Stored data entries
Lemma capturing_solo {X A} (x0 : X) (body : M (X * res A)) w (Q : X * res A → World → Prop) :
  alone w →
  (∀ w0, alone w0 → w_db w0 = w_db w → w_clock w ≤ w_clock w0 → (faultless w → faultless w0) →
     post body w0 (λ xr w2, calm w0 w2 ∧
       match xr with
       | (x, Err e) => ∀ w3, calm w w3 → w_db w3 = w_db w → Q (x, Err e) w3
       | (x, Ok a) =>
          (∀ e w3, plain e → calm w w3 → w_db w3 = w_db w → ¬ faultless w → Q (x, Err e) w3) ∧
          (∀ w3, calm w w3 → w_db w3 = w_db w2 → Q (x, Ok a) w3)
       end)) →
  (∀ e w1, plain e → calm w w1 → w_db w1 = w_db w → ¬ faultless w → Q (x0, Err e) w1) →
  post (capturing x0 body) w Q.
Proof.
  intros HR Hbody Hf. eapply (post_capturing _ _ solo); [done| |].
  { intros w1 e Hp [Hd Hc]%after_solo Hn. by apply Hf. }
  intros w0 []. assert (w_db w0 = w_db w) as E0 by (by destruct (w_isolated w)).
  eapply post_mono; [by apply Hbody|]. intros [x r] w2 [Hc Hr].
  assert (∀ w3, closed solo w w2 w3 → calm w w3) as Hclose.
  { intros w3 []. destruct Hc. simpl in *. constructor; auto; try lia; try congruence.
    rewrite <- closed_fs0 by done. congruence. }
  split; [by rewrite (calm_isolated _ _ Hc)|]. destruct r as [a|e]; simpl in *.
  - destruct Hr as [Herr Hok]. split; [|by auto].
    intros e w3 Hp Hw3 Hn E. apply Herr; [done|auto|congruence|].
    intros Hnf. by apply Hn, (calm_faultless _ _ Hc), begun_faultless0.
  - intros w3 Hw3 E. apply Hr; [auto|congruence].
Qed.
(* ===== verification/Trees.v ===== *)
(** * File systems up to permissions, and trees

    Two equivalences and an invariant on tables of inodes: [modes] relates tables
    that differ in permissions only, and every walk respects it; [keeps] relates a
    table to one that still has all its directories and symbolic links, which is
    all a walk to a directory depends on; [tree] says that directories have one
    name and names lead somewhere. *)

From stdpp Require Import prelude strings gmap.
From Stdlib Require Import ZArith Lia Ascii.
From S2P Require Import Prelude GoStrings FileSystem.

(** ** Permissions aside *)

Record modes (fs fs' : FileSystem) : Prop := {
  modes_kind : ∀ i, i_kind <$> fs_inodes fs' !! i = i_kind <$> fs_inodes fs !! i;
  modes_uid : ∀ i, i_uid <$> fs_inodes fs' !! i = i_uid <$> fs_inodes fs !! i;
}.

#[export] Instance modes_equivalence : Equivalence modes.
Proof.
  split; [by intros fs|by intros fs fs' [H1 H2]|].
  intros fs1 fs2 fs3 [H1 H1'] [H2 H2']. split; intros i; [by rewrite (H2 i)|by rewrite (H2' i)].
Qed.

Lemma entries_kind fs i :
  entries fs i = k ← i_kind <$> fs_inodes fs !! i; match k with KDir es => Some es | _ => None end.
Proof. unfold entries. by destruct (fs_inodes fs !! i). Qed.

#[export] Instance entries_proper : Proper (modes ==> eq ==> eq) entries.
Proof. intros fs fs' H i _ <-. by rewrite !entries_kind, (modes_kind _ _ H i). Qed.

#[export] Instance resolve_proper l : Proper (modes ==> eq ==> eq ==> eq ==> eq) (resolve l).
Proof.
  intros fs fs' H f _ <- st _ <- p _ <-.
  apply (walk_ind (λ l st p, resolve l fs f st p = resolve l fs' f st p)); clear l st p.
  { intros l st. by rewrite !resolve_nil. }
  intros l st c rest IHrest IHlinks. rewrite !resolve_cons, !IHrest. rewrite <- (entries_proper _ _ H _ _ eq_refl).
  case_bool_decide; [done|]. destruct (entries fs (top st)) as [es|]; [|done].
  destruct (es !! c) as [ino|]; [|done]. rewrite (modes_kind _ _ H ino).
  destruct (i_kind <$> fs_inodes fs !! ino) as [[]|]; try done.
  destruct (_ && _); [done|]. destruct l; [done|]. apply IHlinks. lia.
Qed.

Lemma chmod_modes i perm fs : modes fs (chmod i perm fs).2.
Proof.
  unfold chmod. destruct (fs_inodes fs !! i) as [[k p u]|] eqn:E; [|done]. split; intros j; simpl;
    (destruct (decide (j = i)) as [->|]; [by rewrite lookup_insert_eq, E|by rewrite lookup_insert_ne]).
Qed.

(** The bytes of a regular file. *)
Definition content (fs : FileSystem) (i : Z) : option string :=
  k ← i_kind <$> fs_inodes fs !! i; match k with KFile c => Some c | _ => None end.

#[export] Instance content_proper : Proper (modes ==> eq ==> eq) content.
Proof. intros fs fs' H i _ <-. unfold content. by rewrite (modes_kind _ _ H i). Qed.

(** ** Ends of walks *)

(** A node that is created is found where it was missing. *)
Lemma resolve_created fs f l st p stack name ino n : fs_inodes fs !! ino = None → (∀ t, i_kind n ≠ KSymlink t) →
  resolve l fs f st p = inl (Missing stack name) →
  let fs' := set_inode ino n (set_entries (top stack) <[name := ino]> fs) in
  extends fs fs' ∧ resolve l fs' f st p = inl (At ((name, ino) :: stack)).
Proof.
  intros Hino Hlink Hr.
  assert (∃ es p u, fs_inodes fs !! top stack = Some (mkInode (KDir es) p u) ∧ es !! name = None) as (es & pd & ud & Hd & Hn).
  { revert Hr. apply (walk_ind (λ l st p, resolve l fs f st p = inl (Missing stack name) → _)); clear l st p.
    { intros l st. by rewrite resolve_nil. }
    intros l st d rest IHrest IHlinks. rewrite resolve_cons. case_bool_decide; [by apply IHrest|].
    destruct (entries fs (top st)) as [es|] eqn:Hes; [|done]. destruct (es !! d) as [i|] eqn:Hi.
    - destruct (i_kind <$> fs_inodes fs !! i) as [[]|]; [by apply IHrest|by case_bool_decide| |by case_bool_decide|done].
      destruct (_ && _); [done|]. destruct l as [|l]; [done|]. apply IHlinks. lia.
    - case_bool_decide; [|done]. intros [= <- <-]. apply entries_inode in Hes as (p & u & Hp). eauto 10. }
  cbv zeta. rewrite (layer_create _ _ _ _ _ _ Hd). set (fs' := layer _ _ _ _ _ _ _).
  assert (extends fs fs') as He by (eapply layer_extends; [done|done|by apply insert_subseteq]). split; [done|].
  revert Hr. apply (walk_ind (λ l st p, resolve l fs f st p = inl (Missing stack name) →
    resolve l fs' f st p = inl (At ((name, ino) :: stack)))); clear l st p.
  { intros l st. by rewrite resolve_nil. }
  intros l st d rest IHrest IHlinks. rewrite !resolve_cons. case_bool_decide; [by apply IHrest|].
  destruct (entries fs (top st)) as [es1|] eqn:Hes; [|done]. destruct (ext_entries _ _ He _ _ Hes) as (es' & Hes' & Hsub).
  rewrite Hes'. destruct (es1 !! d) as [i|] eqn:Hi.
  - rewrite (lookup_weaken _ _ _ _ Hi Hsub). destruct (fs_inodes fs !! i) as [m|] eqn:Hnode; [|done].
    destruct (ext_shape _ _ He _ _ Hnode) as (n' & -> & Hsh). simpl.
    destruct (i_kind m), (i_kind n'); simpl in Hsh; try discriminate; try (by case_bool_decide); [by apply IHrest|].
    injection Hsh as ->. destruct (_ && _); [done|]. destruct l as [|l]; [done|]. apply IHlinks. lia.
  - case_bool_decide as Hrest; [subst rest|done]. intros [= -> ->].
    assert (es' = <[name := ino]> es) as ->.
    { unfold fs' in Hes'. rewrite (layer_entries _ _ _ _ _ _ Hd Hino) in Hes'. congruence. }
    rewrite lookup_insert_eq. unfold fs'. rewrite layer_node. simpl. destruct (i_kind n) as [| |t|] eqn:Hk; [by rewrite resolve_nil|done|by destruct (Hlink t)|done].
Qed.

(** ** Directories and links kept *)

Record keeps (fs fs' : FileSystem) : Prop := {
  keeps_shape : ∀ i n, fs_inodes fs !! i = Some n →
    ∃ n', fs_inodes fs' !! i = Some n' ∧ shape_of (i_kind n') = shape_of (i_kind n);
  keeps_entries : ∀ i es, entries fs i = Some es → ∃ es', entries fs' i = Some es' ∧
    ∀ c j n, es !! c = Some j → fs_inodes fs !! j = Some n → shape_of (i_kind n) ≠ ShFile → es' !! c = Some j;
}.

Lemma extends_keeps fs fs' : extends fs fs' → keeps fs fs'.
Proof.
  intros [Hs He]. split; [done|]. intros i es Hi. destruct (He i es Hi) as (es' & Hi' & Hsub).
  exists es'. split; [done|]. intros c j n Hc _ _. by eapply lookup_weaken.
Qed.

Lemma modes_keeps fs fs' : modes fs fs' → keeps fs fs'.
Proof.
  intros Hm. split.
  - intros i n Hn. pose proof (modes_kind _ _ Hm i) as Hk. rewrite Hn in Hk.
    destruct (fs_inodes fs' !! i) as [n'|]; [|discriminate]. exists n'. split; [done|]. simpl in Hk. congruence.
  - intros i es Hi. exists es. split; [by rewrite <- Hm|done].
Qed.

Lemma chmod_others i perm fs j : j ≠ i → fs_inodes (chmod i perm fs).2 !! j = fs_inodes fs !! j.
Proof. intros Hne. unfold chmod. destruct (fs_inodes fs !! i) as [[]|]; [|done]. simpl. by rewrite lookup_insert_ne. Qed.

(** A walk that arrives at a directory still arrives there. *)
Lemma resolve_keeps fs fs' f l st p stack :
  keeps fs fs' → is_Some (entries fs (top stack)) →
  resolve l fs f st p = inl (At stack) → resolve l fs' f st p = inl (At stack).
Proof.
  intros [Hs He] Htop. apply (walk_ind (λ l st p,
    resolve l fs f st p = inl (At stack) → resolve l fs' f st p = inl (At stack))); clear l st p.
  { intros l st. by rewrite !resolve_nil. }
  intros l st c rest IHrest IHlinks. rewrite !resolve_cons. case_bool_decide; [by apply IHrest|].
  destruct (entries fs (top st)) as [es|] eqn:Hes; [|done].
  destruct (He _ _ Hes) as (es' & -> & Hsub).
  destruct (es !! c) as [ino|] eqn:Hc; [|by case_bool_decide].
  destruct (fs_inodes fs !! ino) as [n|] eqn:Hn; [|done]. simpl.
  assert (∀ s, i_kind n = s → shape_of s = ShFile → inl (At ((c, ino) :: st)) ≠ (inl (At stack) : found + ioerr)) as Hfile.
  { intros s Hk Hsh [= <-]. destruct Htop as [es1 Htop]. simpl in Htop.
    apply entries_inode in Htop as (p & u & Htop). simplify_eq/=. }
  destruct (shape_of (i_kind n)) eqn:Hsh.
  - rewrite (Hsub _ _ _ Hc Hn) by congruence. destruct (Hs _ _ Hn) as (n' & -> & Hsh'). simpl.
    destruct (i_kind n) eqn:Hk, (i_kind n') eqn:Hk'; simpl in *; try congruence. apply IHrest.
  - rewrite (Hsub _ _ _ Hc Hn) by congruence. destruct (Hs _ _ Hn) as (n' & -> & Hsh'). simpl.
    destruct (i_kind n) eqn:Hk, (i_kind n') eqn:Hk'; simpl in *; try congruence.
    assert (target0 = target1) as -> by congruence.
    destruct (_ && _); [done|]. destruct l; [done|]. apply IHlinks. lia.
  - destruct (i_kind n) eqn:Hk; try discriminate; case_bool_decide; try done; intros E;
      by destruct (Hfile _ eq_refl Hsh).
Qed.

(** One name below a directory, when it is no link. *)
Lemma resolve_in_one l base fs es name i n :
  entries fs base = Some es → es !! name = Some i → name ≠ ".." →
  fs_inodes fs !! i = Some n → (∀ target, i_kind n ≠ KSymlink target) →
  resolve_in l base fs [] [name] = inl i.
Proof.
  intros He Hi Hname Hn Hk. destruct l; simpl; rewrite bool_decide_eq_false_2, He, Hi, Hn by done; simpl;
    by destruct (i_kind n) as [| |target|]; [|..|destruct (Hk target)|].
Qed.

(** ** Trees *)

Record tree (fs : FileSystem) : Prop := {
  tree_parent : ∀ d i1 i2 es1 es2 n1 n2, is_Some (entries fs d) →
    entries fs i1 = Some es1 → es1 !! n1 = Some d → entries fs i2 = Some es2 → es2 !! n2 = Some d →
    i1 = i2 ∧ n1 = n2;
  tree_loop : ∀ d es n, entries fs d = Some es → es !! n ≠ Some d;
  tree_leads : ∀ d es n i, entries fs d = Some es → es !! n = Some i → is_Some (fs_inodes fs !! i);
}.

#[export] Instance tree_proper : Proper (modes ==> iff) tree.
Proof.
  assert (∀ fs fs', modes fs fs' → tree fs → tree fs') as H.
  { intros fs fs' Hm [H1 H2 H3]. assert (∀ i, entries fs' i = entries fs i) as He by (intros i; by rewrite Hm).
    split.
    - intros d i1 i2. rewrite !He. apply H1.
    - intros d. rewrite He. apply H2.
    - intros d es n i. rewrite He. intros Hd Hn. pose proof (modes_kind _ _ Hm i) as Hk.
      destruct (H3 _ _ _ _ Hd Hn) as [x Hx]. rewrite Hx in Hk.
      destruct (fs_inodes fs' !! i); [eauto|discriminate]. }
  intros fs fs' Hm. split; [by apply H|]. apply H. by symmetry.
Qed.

Required work:
From the entries above, print the lines beginning at the one with "rewrite lookup_insert_eq. unfold" and stopping after the one with "Lemma chmod_others i", exactly as written and with nothing else.

Answer:
    rewrite lookup_insert_eq. unfold fs'. rewrite layer_node. simpl. destruct (i_kind n) as [| |t|] eqn:Hk; [by rewrite resolve_nil|done|by destruct (Hlink t)|done].
Qed.

(** ** Directories and links kept *)

Record keeps (fs fs' : FileSystem) : Prop := {
  keeps_shape : ∀ i n, fs_inodes fs !! i = Some n →
    ∃ n', fs_inodes fs' !! i = Some n' ∧ shape_of (i_kind n') = shape_of (i_kind n);
  keeps_entries : ∀ i es, entries fs i = Some es → ∃ es', entries fs' i = Some es' ∧
    ∀ c j n, es !! c = Some j → fs_inodes fs !! j = Some n → shape_of (i_kind n) ≠ ShFile → es' !! c = Some j;
}.

Lemma extends_keeps fs fs' : extends fs fs' → keeps fs fs'.
Proof.
  intros [Hs He]. split; [done|]. intros i es Hi. destruct (He i es Hi) as (es' & Hi' & Hsub).
  exists es'. split; [done|]. intros c j n Hc _ _. by eapply lookup_weaken.
Qed.

Lemma modes_keeps fs fs' : modes fs fs' → keeps fs fs'.
Proof.
  intros Hm. split.
  - intros i n Hn. pose proof (modes_kind _ _ Hm i) as Hk. rewrite Hn in Hk.
    destruct (fs_inodes fs' !! i) as [n'|]; [|discriminate]. exists n'. split; [done|]. simpl in Hk. congruence.
  - intros i es Hi. exists es. split; [by rewrite <- Hm|done].
Qed.

Lemma chmod_others i perm fs j : j ≠ i → fs_inodes (chmod i perm fs).2 !! j = fs_inodes fs !! j.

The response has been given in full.